Critiquer sans détour n’est pas forcément abuser
Un salarié ne peut pas être licencié pour avoir, par des propos qui ne sont ni injurieux ni vexatoires, interrogé le comportement de la direction à l'égard d'un collègue. Et ce même s'il l'a fait dans un article publié sur un site internet pas totalement confidentiel.
« Cet électricien est sanctionné pour avoir soi-disant mal répondu à son chef d'équipe, motif monté de toutes pièces pour masquer la véritable raison de son licenciement.
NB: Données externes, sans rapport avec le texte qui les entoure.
(* ===== verification/Rows.v ===== *)
(** * Rows of the database

    The tables of Server/migrations as typed rows (the structs of
    Server/db/models.go), and the database value that holds them. A table with
    an integer primary key is a map from it, a table keyed by several columns a
    map or a set over their tuple; each AUTOINCREMENT table has the next id it
    will assign. Timestamps are the text SQLite stores. *)

From S2P Require Import Prelude.
#[local] Open Scope Z_scope.

Module Rows.

Record User := mkUser {
  u_id : Z; u_username : string; u_password : string; u_avatar : option string;
  u_role : Z; u_totp : option string; u_status : string; u_created : string;
  u_last_seen : option string; u_banned : bool; u_ban_reason : option string;
  u_ban_expires : option string }.

Record Session := mkSession {
  s_id : Z; s_user : Z; s_token : string; s_device : string; s_ip : string;
  s_created : string; s_last_used : string; s_expires : string }.

Record Invite := mkInvite {
  i_id : Z; i_code : string; i_created_by : Z; i_uses : Z; i_max_uses : option Z;
  i_expires : option string; i_revoked : bool; i_created : string }.

Record Role := mkRole {
  r_id : Z; r_name : string; r_color : option string; r_permissions : Z;
  r_position : Z; r_is_default : bool }.

Record Channel := mkChannel {
  c_id : Z; c_name : string; c_type : string; c_category : string; c_topic : string;
  c_position : Z; c_slow_mode : Z; c_archived : bool; c_created : string;
  c_voice_max_users : Z; c_voice_quality : option string;
  c_mixing_threshold : option Z; c_voice_max_video : Z }.

Record Message := mkMessage {
  m_id : Z; m_channel : Z; m_user : Z; m_content : string; m_reply_to : option Z;
  m_edited_at : option string; m_deleted : bool; m_pinned : bool; m_timestamp : string }.

Record Attachment := mkAttachment {
  a_id : string; a_message : option Z; a_filename : string; a_stored_as : string;
  a_mime : string; a_size : Z; a_uploaded_at : string; a_width : option Z;
  a_height : option Z }.

Record VoiceRow := mkVoiceRow {
  v_channel : Z; v_muted : bool; v_deafened : bool; v_speaking : bool;
  v_camera : bool; v_screenshare : bool; v_joined_at : string }.

(** [db.VoiceState]: a voice row joined with the user's name. *)
Record VoiceState := mkVoiceState {
  vs_UserID : Z; vs_ChannelID : Z; vs_Username : string; vs_Muted : bool;
  vs_Deafened : bool; vs_Speaking : bool; vs_Camera : bool; vs_Screenshare : bool }.

Record AuditRow := mkAudit {
  au_id : Z; au_actor : Z; au_action : string; au_target_type : string;
  au_target : Z; au_detail : string; au_created : string }.

(** The database. *)
Record Db := mkDb {
  users : gmap Z User;
  roles : gmap Z Role;
  channels : gmap Z Channel;
  overrides : gmap (Z * Z) (Z * Z);
  messages : gmap Z Message;
  reactions : gset (Z * Z * string);
  dm_participants : gset (Z * Z);
  dm_open_state : gmap (Z * Z) string;
  read_states : gmap (Z * Z) Z;
  voice_states : gmap Z VoiceRow;
  sessions : gmap Z Session;
  attachments : gmap string Attachment;
  invites : gmap Z Invite;
  audit_log : list AuditRow;
  settings : gmap string string;
  next_user : Z;
  next_channel : Z;
  next_message : Z;
  next_session : Z;
  next_invite : Z;
  next_audit : Z }.

(** Field updates. *)
Definition set_users (x : gmap Z User) (d : Db) : Db :=
  mkDb x (roles d) (channels d) (overrides d) (messages d) (reactions d) (dm_participants
    d) (dm_open_state d) (read_states d) (voice_states d) (sessions d) (attachments d)
    (invites d) (audit_log d) (settings d) (next_user d) (next_channel d)
    (next_message d) (next_session d) (next_invite d) (next_audit d).
Definition set_roles (x : gmap Z Role) (d : Db) : Db :=
  mkDb (users d) x (channels d) (overrides d) (messages d) (reactions d) (dm_participants
    d) (dm_open_state d) (read_states d) (voice_states d) (sessions d) (attachments d)
    (invites d) (audit_log d) (settings d) (next_user d) (next_channel d)
    (next_message d) (next_session d) (next_invite d) (next_audit d).
Definition set_channels (x : gmap Z Channel) (d : Db) : Db :=
  mkDb (users d) (roles d) x (overrides d) (messages d) (reactions d) (dm_participants d)
    (dm_open_state d) (read_states d) (voice_states d) (sessions d) (attachments d)
    (invites d) (audit_log d) (settings d) (next_user d) (next_channel d)
    (next_message d) (next_session d) (next_invite d) (next_audit d).
Definition set_overrides (x : gmap (Z * Z) (Z * Z)) (d : Db) : Db :=
  mkDb (users d) (roles d) (channels d) x (messages d) (reactions d) (dm_participants d)
    (dm_open_state d) (read_states d) (voice_states d) (sessions d) (attachments d)
    (invites d) (audit_log d) (settings d) (next_user d) (next_channel d)
    (next_message d) (next_session d) (next_invite d) (next_audit d).
Definition set_messages (x : gmap Z Message) (d : Db) : Db :=
  mkDb (users d) (roles d) (channels d) (overrides d) x (reactions d) (dm_participants d)
    (dm_open_state d) (read_states d) (voice_states d) (sessions d) (attachments d)
    (invites d) (audit_log d) (settings d) (next_user d) (next_channel d)
    (next_message d) (next_session d) (next_invite d) (next_audit d).
Definition set_reactions (x : gset (Z * Z * string)) (d : Db) : Db :=
  mkDb (users d) (roles d) (channels d) (overrides d) (messages d) x (dm_participants d)
    (dm_open_state d) (read_states d) (voice_states d) (sessions d) (attachments d)
    (invites d) (audit_log d) (settings d) (next_user d) (next_channel d)
    (next_message d) (next_session d) (next_invite d) (next_audit d).
Definition set_dm_participants (x : gset (Z * Z)) (d : Db) : Db :=
  mkDb (users d) (roles d) (channels d) (overrides d) (messages d) (reactions d) x
    (dm_open_state d) (read_states d) (voice_states d) (sessions d) (attachments d)
    (invites d) (audit_log d) (settings d) (next_user d) (next_channel d)
    (next_message d) (next_session d) (next_invite d) (next_audit d).
Definition set_dm_open_state (x : gmap (Z * Z) string) (d : Db) : Db :=
  mkDb (users d) (roles d) (channels d) (overrides d) (messages d) (reactions d)
    (dm_participants d) x (read_states d) (voice_states d) (sessions d) (attachments
    d) (invites d) (audit_log d) (settings d) (next_user d) (next_channel d)
    (next_message d) (next_session d) (next_invite d) (next_audit d).
Definition set_read_states (x : gmap (Z * Z) Z) (d : Db) : Db :=
  mkDb (users d) (roles d) (channels d) (overrides d) (messages d) (reactions d)
    (dm_participants d) (dm_open_state d) x (voice_states d) (sessions d) (attachments
    d) (invites d) (audit_log d) (settings d) (next_user d) (next_channel d)
    (next_message d) (next_session d) (next_invite d) (next_audit d).
Definition set_voice_states (x : gmap Z VoiceRow) (d : Db) : Db :=
  mkDb (users d) (roles d) (channels d) (overrides d) (messages d) (reactions d)
    (dm_participants d) (dm_open_state d) (read_states d) x (sessions d) (attachments
    d) (invites d) (audit_log d) (settings d) (next_user d) (next_channel d)
    (next_message d) (next_session d) (next_invite d) (next_audit d).
Definition set_sessions (x : gmap Z Session) (d : Db) : Db :=
  mkDb (users d) (roles d) (channels d) (overrides d) (messages d) (reactions d)
    (dm_participants d) (dm_open_state d) (read_states d) (voice_states d) x
    (attachments d) (invites d) (audit_log d) (settings d) (next_user d) (next_channel
    d) (next_message d) (next_session d) (next_invite d) (next_audit d).
Definition set_attachments (x : gmap string Attachment) (d : Db) : Db :=
  mkDb (users d) (roles d) (channels d) (overrides d) (messages d) (reactions d)
    (dm_participants d) (dm_open_state d) (read_states d) (voice_states d) (sessions
    d) x (invites d) (audit_log d) (settings d) (next_user d) (next_channel d)
    (next_message d) (next_session d) (next_invite d) (next_audit d).
Definition set_invites (x : gmap Z Invite) (d : Db) : Db :=
  mkDb (users d) (roles d) (channels d) (overrides d) (messages d) (reactions d)
    (dm_participants d) (dm_open_state d) (read_states d) (voice_states d) (sessions
    d) (attachments d) x (audit_log d) (settings d) (next_user d) (next_channel d)
    (next_message d) (next_session d) (next_invite d) (next_audit d).
Definition set_audit_log (x : list AuditRow) (d : Db) : Db :=
  mkDb (users d) (roles d) (channels d) (overrides d) (messages d) (reactions d)
    (dm_participants d) (dm_open_state d) (read_states d) (voice_states d) (sessions
    d) (attachments d) (invites d) x (settings d) (next_user d) (next_channel d)
    (next_message d) (next_session d) (next_invite d) (next_audit d).
Definition set_settings (x : gmap string string) (d : Db) : Db :=
  mkDb (users d) (roles d) (channels d) (overrides d) (messages d) (reactions d)
    (dm_participants d) (dm_open_state d) (read_states d) (voice_states d) (sessions
    d) (attachments d) (invites d) (audit_log d) x (next_user d) (next_channel d)
    (next_message d) (next_session d) (next_invite d) (next_audit d).
Definition set_next_user (x : Z) (d : Db) : Db :=
  mkDb (users d) (roles d) (channels d) (overrides d) (messages d) (reactions d)
    (dm_participants d) (dm_open_state d) (read_states d) (voice_states d) (sessions
    d) (attachments d) (invites d) (audit_log d) (settings d) x (next_channel d)
    (next_message d) (next_session d) (next_invite d) (next_audit d).
Definition set_next_channel (x : Z) (d : Db) : Db :=
  mkDb (users d) (roles d) (channels d) (overrides d) (messages d) (reactions d)
    (dm_participants d) (dm_open_state d) (read_states d) (voice_states d) (sessions
    d) (attachments d) (invites d) (audit_log d) (settings d) (next_user d) x
    (next_message d) (next_session d) (next_invite d) (next_audit d).
Definition set_next_message (x : Z) (d : Db) : Db :=
  mkDb (users d) (roles d) (channels d) (overrides d) (messages d) (reactions d)
    (dm_participants d) (dm_open_state d) (read_states d) (voice_states d) (sessions
    d) (attachments d) (invites d) (audit_log d) (settings d) (next_user d)
    (next_channel d) x (next_session d) (next_invite d) (next_audit d).
Definition set_next_session (x : Z) (d : Db) : Db :=
  mkDb (users d) (roles d) (channels d) (overrides d) (messages d) (reactions d)
    (dm_participants d) (dm_open_state d) (read_states d) (voice_states d) (sessions
    d) (attachments d) (invites d) (audit_log d) (settings d) (next_user d)
    (next_channel d) (next_message d) x (next_invite d) (next_audit d).
Definition set_next_invite (x : Z) (d : Db) : Db :=
  mkDb (users d) (roles d) (channels d) (overrides d) (messages d) (reactions d)
    (dm_participants d) (dm_open_state d) (read_states d) (voice_states d) (sessions
    d) (attachments d) (invites d) (audit_log d) (settings d) (next_user d)
    (next_channel d) (next_message d) (next_session d) x (next_audit d).
Definition set_next_audit (x : Z) (d : Db) : Db :=
  mkDb (users d) (roles d) (channels d) (overrides d) (messages d) (reactions d)
    (dm_participants d) (dm_open_state d) (read_states d) (voice_states d) (sessions
    d) (attachments d) (invites d) (audit_log d) (settings d) (next_user d)
    (next_channel d) (next_message d) (next_session d) (next_invite d) x.

(** ** Row updates *)

Definition user_set_status (st : string) (seen : option string) (u : User) : User :=
  mkUser (u_id u) (u_username u) (u_password u) (u_avatar u) (u_role u) (u_totp u) st
    (u_created u) seen (u_banned u) (u_ban_reason u) (u_ban_expires u).
Definition user_set_totp (x : option string) (u : User) : User :=
  mkUser (u_id u) (u_username u) (u_password u) (u_avatar u) (u_role u) x (u_status u)
    (u_created u) (u_last_seen u) (u_banned u) (u_ban_reason u) (u_ban_expires u).
Definition user_set_ban (b : bool) (reason expires : option string) (u : User) : User :=
  mkUser (u_id u) (u_username u) (u_password u) (u_avatar u) (u_role u) (u_totp u) (u_status u)
    (u_created u) (u_last_seen u) b reason expires.
Definition user_set_role (r : Z) (u : User) : User :=
  mkUser (u_id u) (u_username u) (u_password u) (u_avatar u) r (u_totp u) (u_status u)
    (u_created u) (u_last_seen u) (u_banned u) (u_ban_reason u) (u_ban_expires u).
Definition user_anonymise (name : string) (u : User) : User :=
  mkUser (u_id u) name "" None (u_role u) None "offline"
    (u_created u) (u_last_seen u) true (Some "account deleted") (u_ban_expires u).

Definition session_touch (t : string) (s : Session) : Session :=
  mkSession (s_id s) (s_user s) (s_token s) (s_device s) (s_ip s) (s_created s) t (s_expires s).

Definition invite_use (i : Invite) : Invite :=
  mkInvite (i_id i) (i_code i) (i_created_by i) (i_uses i + 1) (i_max_uses i) (i_expires i)
    (i_revoked i) (i_created i).
Definition invite_revoke (i : Invite) : Invite :=
  mkInvite (i_id i) (i_code i) (i_created_by i) (i_uses i) (i_max_uses i) (i_expires i)
    true (i_created i).

Definition channel_set_info (name topic : string) (slow : Z) (c : Channel) : Channel :=
  mkChannel (c_id c) name (c_type c) (c_category c) topic (c_position c) slow (c_archived c)
    (c_created c) (c_voice_max_users c) (c_voice_quality c) (c_mixing_threshold c)
    (c_voice_max_video c).
Definition channel_set_place (position : Z) (archived : bool) (c : Channel) : Channel :=
  mkChannel (c_id c) (c_name c) (c_type c) (c_category c) (c_topic c) position (c_slow_mode c)
    archived (c_created c) (c_voice_max_users c) (c_voice_quality c) (c_mixing_threshold c)
    (c_voice_max_video c).
Definition channel_set_voice_max (n : Z) (c : Channel) : Channel :=
  mkChannel (c_id c) (c_name c) (c_type c) (c_category c) (c_topic c) (c_position c)
    (c_slow_mode c) (c_archived c) (c_created c) n (c_voice_quality c) (c_mixing_threshold c)
    (c_voice_max_video c).

Definition message_set_content (content : string) (edited : option string) (m : Message) : Message :=
  mkMessage (m_id m) (m_channel m) (m_user m) content (m_reply_to m) edited (m_deleted m)
    (m_pinned m) (m_timestamp m).
Definition message_set_deleted (m : Message) : Message :=
  mkMessage (m_id m) (m_channel m) (m_user m) (m_content m) (m_reply_to m) (m_edited_at m) true
    (m_pinned m) (m_timestamp m).
Definition message_wipe (m : Message) : Message :=
  mkMessage (m_id m) (m_channel m) (m_user m) "" (m_reply_to m) (m_edited_at m) true
    (m_pinned m) (m_timestamp m).
Definition message_set_pinned (b : bool) (m : Message) : Message :=
  mkMessage (m_id m) (m_channel m) (m_user m) (m_content m) (m_reply_to m) (m_edited_at m)
    (m_deleted m) b (m_timestamp m).
Definition message_set_reply (r : option Z) (m : Message) : Message :=
  mkMessage (m_id m) (m_channel m) (m_user m) (m_content m) r (m_edited_at m)
    (m_deleted m) (m_pinned m) (m_timestamp m).

Definition attachment_link (id : option Z) (a : Attachment) : Attachment :=
  mkAttachment (a_id a) id (a_filename a) (a_stored_as a) (a_mime a) (a_size a)
    (a_uploaded_at a) (a_width a) (a_height a).

Definition voice_set_muted (b : bool) (v : VoiceRow) : VoiceRow :=
  mkVoiceRow (v_channel v) b (v_deafened v) (v_speaking v) (v_camera v) (v_screenshare v) (v_joined_at v).
Definition voice_set_deafened (b : bool) (v : VoiceRow) : VoiceRow :=
  mkVoiceRow (v_channel v) (v_muted v) b (v_speaking v) (v_camera v) (v_screenshare v) (v_joined_at v).
Definition voice_set_camera (b : bool) (v : VoiceRow) : VoiceRow :=
  mkVoiceRow (v_channel v) (v_muted v) (v_deafened v) (v_speaking v) b (v_screenshare v) (v_joined_at v).
Definition voice_set_screenshare (b : bool) (v : VoiceRow) : VoiceRow :=
  mkVoiceRow (v_channel v) (v_muted v) (v_deafened v) (v_speaking v) (v_camera v) b (v_joined_at v).

(** [UPDATE t SET .. WHERE k = id]: nothing happens when the row is absent. *)
Definition update_row `{Countable K} {V} (k : K) (f : V -> V) (m : gmap K V) : gmap K V :=
  alter f k m.

End Rows.
Export Rows.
Ce jeune employé a osé revendiquer l'application du Code du travail et des conventions collectives concernant le paiement des trajets de l'agence aux chantiers, que notre employeur refuse de compter en temps de travail effectif. »
C'est dans ces termes notamment que s'exprime un salarié (non protégé) au sujet d'un collègue licencié, dans un article publié sur le site « Miroir social ». Ce site se définit comme un média de l'information sociale, participatif et communautaire, destiné principalement aux acteurs du dialogue social (élus des IRP, DS, RRH, prestataires et journalistes).
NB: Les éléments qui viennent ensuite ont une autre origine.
Definition cameras_in (channelID : Z) (d : Db) : Z :=
  Z.of_nat (countb (fun v => (v_channel v =? channelID) && v_camera v) (rows (voice_states d))).
Definition voice_users_in (channelID : Z) (d : Db) : Z :=
  Z.of_nat (countb (fun v => v_channel v =? channelID) (rows (voice_states d))).

Definition CountActiveCameras (channelID : Z) : ST Sys (result db_error Z) :=
  query (cameras_in channelID).
Definition CountChannelVoiceUsers (channelID : Z) : ST Sys (result db_error Z) :=
  query (voice_users_in channelID).

(** ** Messages *)

Definition CreateMessage (channelID userID : Z) (content : string) (replyTo : option Z)
  : ST Sys (result db_error Z) :=
  exec (fun now d =>
    if has channelID (channels d) && has userID (users d) && has_opt replyTo (messages d) then
      let id := next_message d in
      inr (id, set_next_message (id + 1) (set_messages (<[id := mkMessage id channelID userID content
        replyTo None false false (datetime_now now)]> (messages d)) d))
    else inl DbForeignKey).

Definition GetMessage (id : Z) : ST Sys (result db_error (option Message)) :=
  query (fun d => messages d !! id).

(** The visible messages of a channel, newest first, before an id when it is
    positive: the FROM, WHERE and ORDER BY of the two list queries. *)
Definition channel_messages (channelID before : Z) (extra : Message -> bool) (d : Db)
  : list (Message * User) :=
  omap (fun m => u ← users d !! m_user m; Some (m, u))
    (sort_by (desc m_id)
       (List.filter (fun m => (m_channel m =? channelID) && negb (m_deleted m) &&
          (if 0 <? before then m_id m <? before else true) && extra m) (rows (messages d)))).

Definition GetMessages (channelID before limit : Z)
  : ST Sys (result db_error (list (Message * User))) :=
  query (fun d => sql_limit limit (channel_messages channelID before (fun _ => true) d)).

Definition EditMessage (id userID : Z) (content : string) : ST Sys (result db_error unit) :=
  or_return (GetMessage id) (fun msg =>
    match msg with
    | None => mret (inl ErrNotFound)
    | Some m =>
        if negb (m_user m =? userID) then mret (inl ErrForbidden)
        else update (fun now d => set_messages
               (update_row id (message_set_content content (Some (datetime_now now))) (messages d)) d)
    end).

Definition DeleteMessage (id userID : Z) (ismod : bool) : ST Sys (result db_error unit) :=
  or_return (GetMessage id) (fun msg =>
    match msg with
    | None => mret (inl ErrNotFound)
    | Some m =>
        if negb ismod && negb (m_user m =? userID) then mret (inl ErrForbidden)
        else update (fun _ d => set_messages (update_row id message_set_deleted (messages d)) d)
    end).

Definition SetMessagePinned (id : Z) (pinned : bool) : ST Sys (result db_error unit) :=
  exec (fun _ d =>
    match messages d !! id with
    | Some m => if m_deleted m then inl ErrNotFound
                else inr (tt, set_messages (<[id := message_set_pinned pinned m]> (messages d)) d)
    | None => inl ErrNotFound
    end).

Definition latest_message_id (channelID : Z) (d : Db) : Z :=
  foldr Z.max 0 (m_id <$> List.filter (fun m => (m_channel m =? channelID) && negb (m_deleted m))
                            (rows (messages d))).

Definition GetLatestMessageID (channelID : Z) : ST Sys (result db_error Z) :=
  query (latest_message_id channelID).

(** ** Reactions *)

Definition AddReaction (messageID userID : Z) (emoji : string) : ST Sys (result db_error unit) :=
  exec (fun _ d =>
    if bool_decide ((messageID, userID, emoji) ∈ reactions d) then inl DbUnique
    else if has messageID (messages d) && has userID (users d)
    then inr (tt, set_reactions ({[(messageID, userID, emoji)]} ∪ reactions d) d)
    else inl DbForeignKey).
Observation subjective peut-être, propos accusateurs certainement, mais abus du droit d'expression ? En tout cas, l'intéressé, gratifié d'une faute grave, est sommé à son tour de prendre la porte.
Teneur des termes, contexte social, caractère public
Comme le rappellent les juges, l'exercice de la liberté d'expression des salariés en dehors de l'entreprise ne peut justifier un licenciement que s'il dégénère en abus.
En l'espèce, celui-ci n'est pas caractérisé : les propos incriminés ne sont ni injurieux ni vexatoires. L'auteur de l'article s'est contenté de livrer son appréciation, dans le cadre d'une situation de conflit, sur le licenciement d'un collègue. Il l'a fait sur un site internet que la Cour de cassation estime « quasiment confidentiel » (point dont il est permis de discuter).
Le salarié n'a donc pas dépassé les limites de la liberté d'expression, et son licenciement ne repose ni sur une faute grave, ni sur une cause réelle et sérieuse (Cass. soc. 6 mai 2015, n° 14-10781, Sté SNEF).
L'employeur soutenait que l'article litigieux imputait à la société SNEF des faits graves non étayés en usant des propos excessifs, et que l'intéressé avait manqué à son obligation contractuelle de loyauté. Ces arguments n'ont pas convaincu.
En deuxième instance, il lui avait été rappelé qu'il n'y avait ni injure, ni diffamation, ni dénigrement. Que l'intéressé exprimait une opinion, dans un climat tendu, contemporain d'un mouvement de grève. Qu'aucune intention malveillante n'étant prouvée, le salarié était présumé de bonne foi. Que la critique peut être vive sans basculer dans l'excès.
Autant d'éléments que l'on retrouve dans la jurisprudence de la Cour de cassation protégeant la liberté d'expression des salariés, tant dans l'entreprise qu'à l'extérieur.